Task requirements ▸
Below are some entries. Repeat exactly the lines from the one with "wallet directory through" through the one with "(** [impl Display", and only those.
============================================================
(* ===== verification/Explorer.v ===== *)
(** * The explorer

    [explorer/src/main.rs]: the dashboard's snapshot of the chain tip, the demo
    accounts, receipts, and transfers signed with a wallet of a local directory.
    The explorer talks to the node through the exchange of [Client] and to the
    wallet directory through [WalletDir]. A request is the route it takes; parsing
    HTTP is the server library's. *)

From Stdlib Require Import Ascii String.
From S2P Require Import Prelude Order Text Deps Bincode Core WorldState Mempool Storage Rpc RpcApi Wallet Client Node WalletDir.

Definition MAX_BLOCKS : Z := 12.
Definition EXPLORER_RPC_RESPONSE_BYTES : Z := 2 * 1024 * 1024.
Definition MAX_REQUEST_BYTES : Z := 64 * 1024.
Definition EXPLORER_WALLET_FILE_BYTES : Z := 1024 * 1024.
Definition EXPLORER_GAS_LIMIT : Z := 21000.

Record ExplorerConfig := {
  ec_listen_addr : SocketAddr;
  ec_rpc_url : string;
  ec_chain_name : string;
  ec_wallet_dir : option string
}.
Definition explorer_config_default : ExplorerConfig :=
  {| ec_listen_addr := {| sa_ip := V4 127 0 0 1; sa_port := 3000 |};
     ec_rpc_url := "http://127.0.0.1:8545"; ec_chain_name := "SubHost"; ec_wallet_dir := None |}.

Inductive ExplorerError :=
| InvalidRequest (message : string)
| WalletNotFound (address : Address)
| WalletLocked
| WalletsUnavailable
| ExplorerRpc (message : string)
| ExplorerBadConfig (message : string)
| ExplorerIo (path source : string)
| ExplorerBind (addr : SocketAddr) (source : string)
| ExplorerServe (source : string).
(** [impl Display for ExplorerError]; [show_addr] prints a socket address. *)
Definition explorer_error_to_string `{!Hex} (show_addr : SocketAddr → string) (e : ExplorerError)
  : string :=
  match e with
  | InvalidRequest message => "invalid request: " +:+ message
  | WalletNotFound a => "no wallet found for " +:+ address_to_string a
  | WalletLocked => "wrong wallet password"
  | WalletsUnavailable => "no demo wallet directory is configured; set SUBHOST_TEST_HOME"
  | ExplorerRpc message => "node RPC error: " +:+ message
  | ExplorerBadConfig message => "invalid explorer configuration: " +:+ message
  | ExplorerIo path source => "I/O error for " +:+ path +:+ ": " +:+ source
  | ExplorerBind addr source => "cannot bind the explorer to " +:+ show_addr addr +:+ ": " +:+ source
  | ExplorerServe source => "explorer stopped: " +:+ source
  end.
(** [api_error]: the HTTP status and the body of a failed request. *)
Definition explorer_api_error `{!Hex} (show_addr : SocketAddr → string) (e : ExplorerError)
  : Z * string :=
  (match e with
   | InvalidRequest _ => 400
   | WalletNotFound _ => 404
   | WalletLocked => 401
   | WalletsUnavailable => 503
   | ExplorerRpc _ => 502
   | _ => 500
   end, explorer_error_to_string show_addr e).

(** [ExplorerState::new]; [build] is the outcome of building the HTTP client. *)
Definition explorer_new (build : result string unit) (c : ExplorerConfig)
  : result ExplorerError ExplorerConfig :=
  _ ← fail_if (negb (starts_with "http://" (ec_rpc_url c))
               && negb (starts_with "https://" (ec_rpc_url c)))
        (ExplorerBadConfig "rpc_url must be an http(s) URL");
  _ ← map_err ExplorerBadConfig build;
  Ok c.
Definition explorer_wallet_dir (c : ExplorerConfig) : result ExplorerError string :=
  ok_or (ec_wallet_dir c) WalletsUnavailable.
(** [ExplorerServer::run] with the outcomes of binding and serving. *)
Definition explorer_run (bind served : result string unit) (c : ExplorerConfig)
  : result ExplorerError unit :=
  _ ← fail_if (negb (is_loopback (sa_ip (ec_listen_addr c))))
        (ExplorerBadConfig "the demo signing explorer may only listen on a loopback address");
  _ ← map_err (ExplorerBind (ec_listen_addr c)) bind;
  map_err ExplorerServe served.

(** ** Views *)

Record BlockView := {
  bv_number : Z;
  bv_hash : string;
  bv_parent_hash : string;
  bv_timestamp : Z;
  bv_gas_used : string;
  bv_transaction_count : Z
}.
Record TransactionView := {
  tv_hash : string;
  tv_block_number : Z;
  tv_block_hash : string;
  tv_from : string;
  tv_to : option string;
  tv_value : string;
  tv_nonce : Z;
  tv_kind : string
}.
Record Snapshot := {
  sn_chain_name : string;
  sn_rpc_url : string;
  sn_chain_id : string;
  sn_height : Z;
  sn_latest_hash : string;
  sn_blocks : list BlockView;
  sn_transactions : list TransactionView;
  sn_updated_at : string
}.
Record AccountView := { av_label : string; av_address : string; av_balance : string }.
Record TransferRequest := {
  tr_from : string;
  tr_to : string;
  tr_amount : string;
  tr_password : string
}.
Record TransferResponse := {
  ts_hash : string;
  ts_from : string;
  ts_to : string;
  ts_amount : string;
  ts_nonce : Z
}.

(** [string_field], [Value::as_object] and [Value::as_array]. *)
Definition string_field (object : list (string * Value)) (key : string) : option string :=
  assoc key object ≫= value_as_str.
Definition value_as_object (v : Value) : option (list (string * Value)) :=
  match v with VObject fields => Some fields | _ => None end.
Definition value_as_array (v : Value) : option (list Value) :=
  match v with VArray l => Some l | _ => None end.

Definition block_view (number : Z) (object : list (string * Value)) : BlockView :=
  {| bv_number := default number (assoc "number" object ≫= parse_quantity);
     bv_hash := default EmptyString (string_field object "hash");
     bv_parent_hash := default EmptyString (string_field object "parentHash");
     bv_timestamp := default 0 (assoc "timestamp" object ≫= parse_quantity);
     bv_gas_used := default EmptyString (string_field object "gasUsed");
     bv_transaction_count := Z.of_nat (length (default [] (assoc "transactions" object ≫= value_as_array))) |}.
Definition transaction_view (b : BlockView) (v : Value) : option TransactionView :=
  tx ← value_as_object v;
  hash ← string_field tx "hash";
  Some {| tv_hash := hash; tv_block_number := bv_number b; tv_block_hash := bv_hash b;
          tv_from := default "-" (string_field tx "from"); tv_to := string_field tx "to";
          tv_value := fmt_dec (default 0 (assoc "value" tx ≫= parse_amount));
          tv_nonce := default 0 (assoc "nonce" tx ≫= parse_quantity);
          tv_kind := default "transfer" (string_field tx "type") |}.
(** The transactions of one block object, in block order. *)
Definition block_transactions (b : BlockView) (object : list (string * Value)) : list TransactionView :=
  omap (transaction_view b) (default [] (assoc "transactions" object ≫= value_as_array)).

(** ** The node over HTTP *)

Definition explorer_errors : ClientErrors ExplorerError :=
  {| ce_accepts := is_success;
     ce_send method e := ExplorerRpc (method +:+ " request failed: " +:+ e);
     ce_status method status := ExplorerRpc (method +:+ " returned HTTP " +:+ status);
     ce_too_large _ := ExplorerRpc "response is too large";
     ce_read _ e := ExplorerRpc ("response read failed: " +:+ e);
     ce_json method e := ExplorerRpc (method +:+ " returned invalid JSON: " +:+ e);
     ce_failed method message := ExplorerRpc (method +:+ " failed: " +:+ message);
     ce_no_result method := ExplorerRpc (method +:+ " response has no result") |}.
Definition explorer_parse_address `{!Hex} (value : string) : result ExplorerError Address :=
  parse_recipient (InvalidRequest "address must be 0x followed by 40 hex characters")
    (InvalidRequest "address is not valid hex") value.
============================================================
Output below ▸
    wallet directory through [WalletDir]. A request is the route it takes; parsing
    HTTP is the server library's. *)

From Stdlib Require Import Ascii String.
From S2P Require Import Prelude Order Text Deps Bincode Core WorldState Mempool Storage Rpc RpcApi Wallet Client Node WalletDir.

Definition MAX_BLOCKS : Z := 12.
Definition EXPLORER_RPC_RESPONSE_BYTES : Z := 2 * 1024 * 1024.
Definition MAX_REQUEST_BYTES : Z := 64 * 1024.
Definition EXPLORER_WALLET_FILE_BYTES : Z := 1024 * 1024.
Definition EXPLORER_GAS_LIMIT : Z := 21000.

Record ExplorerConfig := {
  ec_listen_addr : SocketAddr;
  ec_rpc_url : string;
  ec_chain_name : string;
  ec_wallet_dir : option string
}.
Definition explorer_config_default : ExplorerConfig :=
  {| ec_listen_addr := {| sa_ip := V4 127 0 0 1; sa_port := 3000 |};
     ec_rpc_url := "http://127.0.0.1:8545"; ec_chain_name := "SubHost"; ec_wallet_dir := None |}.

Inductive ExplorerError :=
| InvalidRequest (message : string)
| WalletNotFound (address : Address)
| WalletLocked
| WalletsUnavailable
| ExplorerRpc (message : string)
| ExplorerBadConfig (message : string)
| ExplorerIo (path source : string)
| ExplorerBind (addr : SocketAddr) (source : string)
| ExplorerServe (source : string).
(** [impl Display for ExplorerError]; [show_addr] prints a socket address. *)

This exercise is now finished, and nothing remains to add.